[SUPPLIED DATA Boundary: Start]

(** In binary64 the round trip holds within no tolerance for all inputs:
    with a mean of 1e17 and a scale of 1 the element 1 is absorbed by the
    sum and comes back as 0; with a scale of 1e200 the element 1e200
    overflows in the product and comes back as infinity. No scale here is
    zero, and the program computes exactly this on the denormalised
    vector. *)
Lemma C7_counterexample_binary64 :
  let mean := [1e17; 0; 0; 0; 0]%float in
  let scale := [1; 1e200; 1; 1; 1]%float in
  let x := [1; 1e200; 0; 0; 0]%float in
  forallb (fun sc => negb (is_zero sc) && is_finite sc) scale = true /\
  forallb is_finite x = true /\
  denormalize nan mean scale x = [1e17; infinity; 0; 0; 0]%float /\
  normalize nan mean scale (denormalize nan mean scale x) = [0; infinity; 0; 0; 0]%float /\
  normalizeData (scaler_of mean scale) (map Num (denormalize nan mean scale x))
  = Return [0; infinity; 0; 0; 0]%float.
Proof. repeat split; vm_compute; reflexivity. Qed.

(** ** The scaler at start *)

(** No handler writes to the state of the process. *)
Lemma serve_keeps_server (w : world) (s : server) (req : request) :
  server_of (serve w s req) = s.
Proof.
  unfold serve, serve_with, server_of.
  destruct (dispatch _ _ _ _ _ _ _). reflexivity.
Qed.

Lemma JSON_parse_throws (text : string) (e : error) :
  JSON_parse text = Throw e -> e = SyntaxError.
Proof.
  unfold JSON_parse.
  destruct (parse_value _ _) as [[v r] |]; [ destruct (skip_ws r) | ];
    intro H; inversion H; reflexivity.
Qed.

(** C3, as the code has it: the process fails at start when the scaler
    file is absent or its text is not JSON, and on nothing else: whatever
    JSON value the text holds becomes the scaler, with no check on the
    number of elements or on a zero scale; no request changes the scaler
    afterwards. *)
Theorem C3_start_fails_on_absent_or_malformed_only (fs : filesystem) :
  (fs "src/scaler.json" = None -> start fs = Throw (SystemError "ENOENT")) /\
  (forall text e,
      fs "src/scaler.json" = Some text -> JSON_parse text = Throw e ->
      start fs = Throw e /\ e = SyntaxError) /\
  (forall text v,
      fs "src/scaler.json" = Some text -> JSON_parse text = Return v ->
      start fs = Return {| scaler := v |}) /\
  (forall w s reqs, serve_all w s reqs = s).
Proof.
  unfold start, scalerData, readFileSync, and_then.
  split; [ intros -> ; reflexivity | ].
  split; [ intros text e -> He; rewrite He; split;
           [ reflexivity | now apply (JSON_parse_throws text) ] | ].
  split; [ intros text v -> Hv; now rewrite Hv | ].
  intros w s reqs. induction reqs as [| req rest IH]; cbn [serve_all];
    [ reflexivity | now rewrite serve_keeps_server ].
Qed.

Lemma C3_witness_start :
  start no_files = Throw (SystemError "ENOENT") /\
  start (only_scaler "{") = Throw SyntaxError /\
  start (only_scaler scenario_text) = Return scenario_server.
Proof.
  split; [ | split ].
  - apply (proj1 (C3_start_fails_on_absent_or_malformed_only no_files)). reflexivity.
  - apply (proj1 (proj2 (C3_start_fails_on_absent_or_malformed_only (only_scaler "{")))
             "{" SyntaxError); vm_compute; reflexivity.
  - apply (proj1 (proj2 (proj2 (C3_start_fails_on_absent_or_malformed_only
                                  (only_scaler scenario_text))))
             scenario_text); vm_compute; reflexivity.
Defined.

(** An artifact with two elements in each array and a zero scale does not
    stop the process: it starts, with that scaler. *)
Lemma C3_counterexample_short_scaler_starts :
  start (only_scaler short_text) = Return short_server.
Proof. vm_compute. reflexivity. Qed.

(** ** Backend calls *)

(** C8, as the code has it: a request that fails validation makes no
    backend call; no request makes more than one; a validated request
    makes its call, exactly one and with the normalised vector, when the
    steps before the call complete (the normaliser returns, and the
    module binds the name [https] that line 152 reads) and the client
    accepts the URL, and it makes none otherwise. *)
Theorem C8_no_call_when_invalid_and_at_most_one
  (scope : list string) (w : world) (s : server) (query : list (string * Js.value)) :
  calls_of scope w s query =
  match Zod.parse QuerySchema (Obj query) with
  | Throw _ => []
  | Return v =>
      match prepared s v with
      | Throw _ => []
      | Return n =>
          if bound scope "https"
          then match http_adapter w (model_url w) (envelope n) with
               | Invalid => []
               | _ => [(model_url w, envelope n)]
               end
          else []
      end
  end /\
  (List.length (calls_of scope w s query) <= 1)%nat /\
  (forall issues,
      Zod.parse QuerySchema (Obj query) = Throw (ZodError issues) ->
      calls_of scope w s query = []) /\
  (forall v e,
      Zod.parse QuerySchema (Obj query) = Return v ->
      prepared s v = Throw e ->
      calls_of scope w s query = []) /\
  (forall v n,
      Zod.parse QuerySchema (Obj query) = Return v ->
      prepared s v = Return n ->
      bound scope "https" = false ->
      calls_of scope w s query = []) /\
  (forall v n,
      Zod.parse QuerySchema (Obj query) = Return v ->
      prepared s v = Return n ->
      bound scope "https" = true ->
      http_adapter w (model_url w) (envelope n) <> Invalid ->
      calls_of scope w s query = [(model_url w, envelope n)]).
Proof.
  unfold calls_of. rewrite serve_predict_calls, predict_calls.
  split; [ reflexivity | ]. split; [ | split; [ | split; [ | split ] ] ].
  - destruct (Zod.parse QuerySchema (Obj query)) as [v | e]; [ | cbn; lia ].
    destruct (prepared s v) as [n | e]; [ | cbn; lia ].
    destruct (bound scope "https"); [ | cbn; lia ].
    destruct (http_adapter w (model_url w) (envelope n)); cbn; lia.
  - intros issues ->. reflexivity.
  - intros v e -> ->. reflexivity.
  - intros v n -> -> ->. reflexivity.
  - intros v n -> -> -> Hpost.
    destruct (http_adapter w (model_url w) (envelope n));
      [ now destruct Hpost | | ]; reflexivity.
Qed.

[SUPPLIED DATA Boundary: End]

From the records above, print exactly the lines that run from the line with "match Zod.parse QuerySchema" to the line with "(List.length (calls_of scope", inclusive.

  match Zod.parse QuerySchema (Obj query) with
  | Throw _ => []
  | Return v =>
      match prepared s v with
      | Throw _ => []
      | Return n =>
          if bound scope "https"
          then match http_adapter w (model_url w) (envelope n) with
               | Invalid => []
               | _ => [(model_url w, envelope n)]
               end
          else []
      end
  end /\
  (List.length (calls_of scope w s query) <= 1)%nat /\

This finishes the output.